Overexpression and purification of the separate tryptophan synthase α and β subunits from Salmonella typhimurium

Abstract

To obtain high levels of expression of the free α and β subunits of tryptophan synthase from Salmonella typhimurium, we have used two plasmids (pStrpA and pStrpB) that carry the genes encoding the α and β subunits, respectively. The expression of each plasmid in Escherichia coli CB149 results in overproduction of each subunit. We also report new and efficient methods for purifying the individual α and β subunits. Microcrystals of the β subunit are obtained by addition of polyethylene glycol 5000 and spermine to crude bacterial extracts.
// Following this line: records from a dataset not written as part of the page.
(** The number of distinct neighbours of node [i], an entry counting as an
    edge when it is positive. *)
Definition degree (n : nat) (A : 'M[F]_n) (i : 'I_n) : nat :=
  #|[set j | 0 < A i j]|.

End Util.

Arguments tree_body : simpl never.
Arguments gnp_body : simpl never.

(** ** Example inputs, over the rationals *)

(** The matrix [[1, 3], [1, 3]]. *)
Definition ex_rows : 'M[rat]_2 :=
  \matrix_(i, j) (if (j == 0 :> nat) then 1 else 3%:R).

(** The matrix [[1, -1], [1, 1]]: no row is all zeros, the first sums to 0. *)
Definition ex_signed : 'M[rat]_2 :=
  \matrix_(i, j) (if (i == 0 :> nat) && (j == 1 :> nat) then -1 else 1).

(** The matrix [[1]]: one node with a loop. *)
Definition ex_loop : 'M[rat]_1 := const_mx 1.

(** The matrix [[0, 1], [1, 0]]: two nodes joined by an edge. *)
Definition ex_path : 'M[rat]_2 := \matrix_(i, j) (if i == j then 0 else 1).

(** The matrix [[0, 1/2], [1/2, 0]]: the same edge with weight 1/2. *)
Definition ex_wpath : 'M[rat]_2 :=
  \matrix_(i, j) (if i == j then 0 else 1 / 2%:R).

(** The matrix [[1/2]] and the belief vector [5]. *)
Definition ex_half : 'M[rat]_1 := const_mx (1 / 2%:R).

Definition ex_belief : 'cV[rat]_1 := const_mx 5%:R.

(** The matrix [[1, 0], [1/2, 1/2]]: node 0 keeps its belief, node 1 weighs
    its own and that of node 0 equally; and the belief vector [0, 1]. *)
Definition ex_follow : 'M[rat]_2 :=
  \matrix_(i, j) (if (i == 0 :> nat) then (j == 0 :> nat)%:R else 1 / 2%:R).

Definition ex_beliefs : 'cV[rat]_2 := \col_i (i : nat)%:R.

(** What the solver computes on [ex_follow], and a belief shared by both
    nodes. *)
Definition ex_follow_solution (s : 'cV[rat]_2) : 'cV[rat]_2 :=
  invmx (1%:M - (ex_follow - diag_part ex_follow)) *m diag_part ex_follow *m s.

Definition ex_shared : 'cV[rat]_2 := const_mx 5%:R.

(** The weight vector [0, 1/4, 0, 3/4]. *)
Definition ex_weights : seq rat := [:: 0; 1 / 4%:R; 0; 3%:R / 4%:R].

(** A generator whose draws are 0, 1/2, 2/3, 3/4, ... *)
Definition ex_ramp : nat -> rat := fun k => k%:R / k.+1%:R.

(** A generator whose every draw is 0. *)
Definition ex_zero_draws : nat -> rat := fun _ => 0.

(** A generator whose every draw is 1/2. *)
Definition ex_draws : nat -> rat := fun _ => 1 / 2%:R.

(** * Properties *)

(** ** rchoice *)

Section RchoiceTheory.

Variable F : realFieldType.
Implicit Types (weights : seq F) (r s : F) (idx : seq nat).

Lemma mem_nonzero weights i :
  (i \in nonzero weights) = (i < size weights)%N && (nth 0 weights i != 0).
Proof. by rewrite /nonzero mem_filter mem_iota /= add0n andbC. Qed.

Lemma rchoice_loop_mem weights r s idx i :
  rchoice_loop weights r s idx = Return i -> i \in idx.
Proof.
elim: idx s => [|j idx IH] s //=.
case: ifP => _; first by case=> ->; rewrite mem_head.
by move/IH; rewrite in_cons orbC => ->.
Qed.

Lemma rchoice_loop_exn weights r s idx e :
  rchoice_loop weights r s idx = Raise e -> e = RuntimeError.
Proof.
elim: idx s => [|j idx IH] s /=; first by case.
by case: ifP => _ //; apply: IH.
Qed.

(** The loop fails exactly when no value taken by the running sum reaches
    the draw. *)
Lemma rchoice_loop_raise weights r s idx :
  rchoice_loop weights r s idx = Raise RuntimeError <->
  (forall k, (k < size idx)%N ->
     foldl (fun s0 i => s0 + nth 0 weights i) s (take k.+1 idx) < r).
Proof.
elim: idx s => [|j idx IH] s /=; first by split.
case: ifP => [le_r|/negbT]; [split=> // /(_ 0%N isT)|rewrite -ltNge => lt_r].
  by rewrite /= take0 /= ltNge le_r.
split=> [/IH H [_|k]|H]; first by rewrite take0.
- by rewrite ltnS => /H.
- by apply/IH => k lt_k; apply: (H k.+1).
Qed.

Lemma running_sum_nonneg weights idx :
  (forall i, 0 <= nth 0 weights i) -> 0 <= running_sum weights idx.
Proof.
move=> w_ge0; rewrite /running_sum.
suff H s : 0 <= s -> 0 <= foldl (fun s0 i => s0 + nth 0 weights i) s idx.
  exact: H.
elim: idx s => [|i idx IH] s s_ge0 //=.
by apply: IH; rewrite addr_ge0.
Qed.

Lemma running_sum_cat weights idx1 idx2 :
  running_sum weights (idx1 ++ idx2) =
  running_sum weights idx1 + running_sum weights idx2.
Proof.
rewrite /running_sum foldl_cat.
elim: idx2 (foldl _ 0 idx1) => [|i idx2 IH] s /=; first by rewrite addr0.
by rewrite IH [in RHS]IH add0r addrA.
Qed.

Lemma running_sum_total weights :
  running_sum weights (nonzero weights) = \sum_(w <- weights) w.
Proof.
rewrite /nonzero -[in RHS](mkseq_nth 0 weights) big_map /mkseq /index_iota.
elim: (iota 0 (size weights)) => [|i l IH]; first by rewrite big_nil.
rewrite big_cons /=; case: eqP => [->|_] /=; first by rewrite add0r.
by rewrite -cat1s running_sum_cat IH /running_sum /= add0r.
Qed.

Lemma nonzero_all0 weights : all (eq_op^~ 0) weights -> nonzero weights = [::].
Proof.
move=> /all_nthP w0.
rewrite /nonzero (@eq_in_filter _ _ pred0) ?filter_pred0 // => i.
by rewrite mem_iota add0n /= => /(w0 0) /= /eqP ->; rewrite eqxx.
Qed.

(** The sampler fails exactly when no value of the running sum over the
    nonzero weights reaches the draw. *)
Lemma rchoice_with_raise weights r :
  (forall k, (k < size (nonzero weights))%N ->
     running_sum weights (take k.+1 (nonzero weights)) < r) <->
  rchoice_with weights r = Raise RuntimeError.
Proof. by split=> /rchoice_loop_raise. Qed.

Lemma rchoice_with_cases weights r :
  (exists2 i, rchoice_with weights r = Return i & (i < size weights)%N)
  \/ rchoice_with weights r = Raise RuntimeError.
Proof.
rewrite /rchoice_with.
case E: (rchoice_loop _ _ _ _) => [i|e]; last first.
  by right; rewrite (rchoice_loop_exn E).
left; exists i => //.
by have := rchoice_loop_mem E; rewrite mem_nonzero => /andP[].
Qed.

Variable draws : nat -> F.

(** C6: [rchoice] returns an index inside the bounds of the weight vector or
    raises its error; it raises when the running sum over the nonzero
    weights never reaches the value [draws c] that it draws (and only then),
    so on a vector of zeros whatever the draw, and on nonnegative weights
    whose total is below the draw. *)
Theorem rchoice_returns_valid_index_or_fails weights c :
  [/\ (exists2 i, (rchoice draws weights c).1 = Return i
                 & (i < size weights)%N)
       \/ (rchoice draws weights c).1 = Raise RuntimeError,
      (forall k, (k < size (nonzero weights))%N ->
         running_sum weights (take k.+1 (nonzero weights)) < draws c) <->
      (rchoice draws weights c).1 = Raise RuntimeError,
      all (eq_op^~ 0) weights ->
      (rchoice draws weights c).1 = Raise RuntimeError
    & (forall i, 0 <= nth 0 weights i) -> \sum_(w <- weights) w < draws c ->
      (rchoice draws weights c).1 = Raise RuntimeError].
Proof.
rewrite /rchoice /=; split.
- exact: rchoice_with_cases.
- exact: rchoice_with_raise.
- by move=> /nonzero_all0 w0; rewrite /rchoice_with w0.
- move=> w_ge0 lt_r; apply/rchoice_with_raise => k lt_k.
  apply: le_lt_trans lt_r; rewrite -running_sum_total.
  rewrite -[in leRHS](cat_take_drop k.+1 (nonzero weights)) running_sum_cat.
  by rewrite lerDl running_sum_nonneg.
Qed.

(** C7: an index that [rchoice] returns has a nonzero weight, whatever the
    weights and the draw. *)
Theorem rchoice_never_returns_zero_weight weights c i :
  (rchoice draws weights c).1 = Return i -> nth 0 weights i != 0.
Proof.
by rewrite /rchoice /= => /rchoice_loop_mem; rewrite mem_nonzero => /andP[].
Qed.

End RchoiceTheory.

(** The sampler on the weights [0, 1] with a draw of 1/2, over the
    rationals: index 1 is returned. *)
Lemma rchoice_example :
  (rchoice ex_draws [:: 0; 1] 0).1 = Return 1%N.
Proof. by rewrite /rchoice /rchoice_with /nonzero /=. Qed.

(** On a vector of zeros it raises. *)
Lemma rchoice_zeros_example :
  (rchoice ex_draws [:: 0; 0] 0).1 = Raise RuntimeError.
Proof. by rewrite /rchoice /rchoice_with /nonzero /=. Qed.

Lemma rchoice_never_returns_zero_weight_witness :
  (rchoice ex_draws [:: 0; 1] 0).1 = Return 1%N /\
  nth 0 [:: 0; 1 : rat] 1 != 0.
Proof.
split; first exact: rchoice_example.
exact: (@rchoice_never_returns_zero_weight _ ex_draws [:: 0; 1] 0 1%N
          rchoice_example).
Defined.

(** ** rowStochastic *)

Section RowStochasticTheory.

Variable F : realFieldType.

Lemma rowStochastic_defined m n (A : 'M[F]_(m, n)) :
  (forall i, row_sum A i != 0) ->
  rowStochastic A = Some (\matrix_(i, j) (A i j / row_sum A i)).
Proof. by rewrite /rowStochastic => /forallP ->. Qed.

Lemma rowStochastic_undefined m n (A : 'M[F]_(m, n)) i :
  row_sum A i = 0 -> rowStochastic A = None.
Proof.
move=> s0; rewrite /rowStochastic; case: ifP => // /forallP /(_ i).
by rewrite s0 eqxx.
Qed.

Lemma row_sum_normalized m n (A : 'M[F]_(m, n)) i :
  row_sum A i != 0 ->
  row_sum (\matrix_(i0, j) (A i0 j / row_sum A i0)) i = 1.
Proof.
move=> s_neq0; rewrite /row_sum.
under eq_bigr do rewrite mxE.
by rewrite -mulr_suml divff.
Qed.

(** C5: when no row of [A] sums to zero, [rowStochastic A] is the matrix of
    the entries [A i j / (sum of row i)], and each of its rows sums to 1. *)
Theorem rowStochastic_rows_sum_to_one m n (A : 'M[F]_(m, n)) :
  (forall i, row_sum A i != 0) ->
  exists R, [/\ rowStochastic A = Some R,
                forall i j, R i j = A i j / row_sum A i
              & forall i, row_sum R i = 1].
Proof.
move=> s_neq0; exists (\matrix_(i, j) (A i j / row_sum A i)).
split; first exact: rowStochastic_defined.
- by move=> i j; rewrite mxE.
- by move=> i; apply: row_sum_normalized.
Qed.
This crystallization procedure is similar to methods used previously to grow crystals of the S. typhimurium tryptophan synthase α 2 β 2 complex for X-ray crystallography and to purify this complex by crystallization from bacterial extracts. The results suggest that purification by crystallization may be useful for other overexpressed enzymes and multienzymes complexes. Purification of the α subunit utilizes ammonium sulfate fractionation, chromatography on diethylaminoethyl-Sephacel, and high-performance liquid chromatography on a Mono Q column. The purified α and β subunits are more than 95% pure by the criterion of sodium dodecyl sulfate gel electrophoresis. The procedures developed can be applied to the expression and purification of mutant forms of the separate α and β subunits. The purified α and β subunits provide useful materials for studies of subunit association and for investigations of other properties of the separate subunits.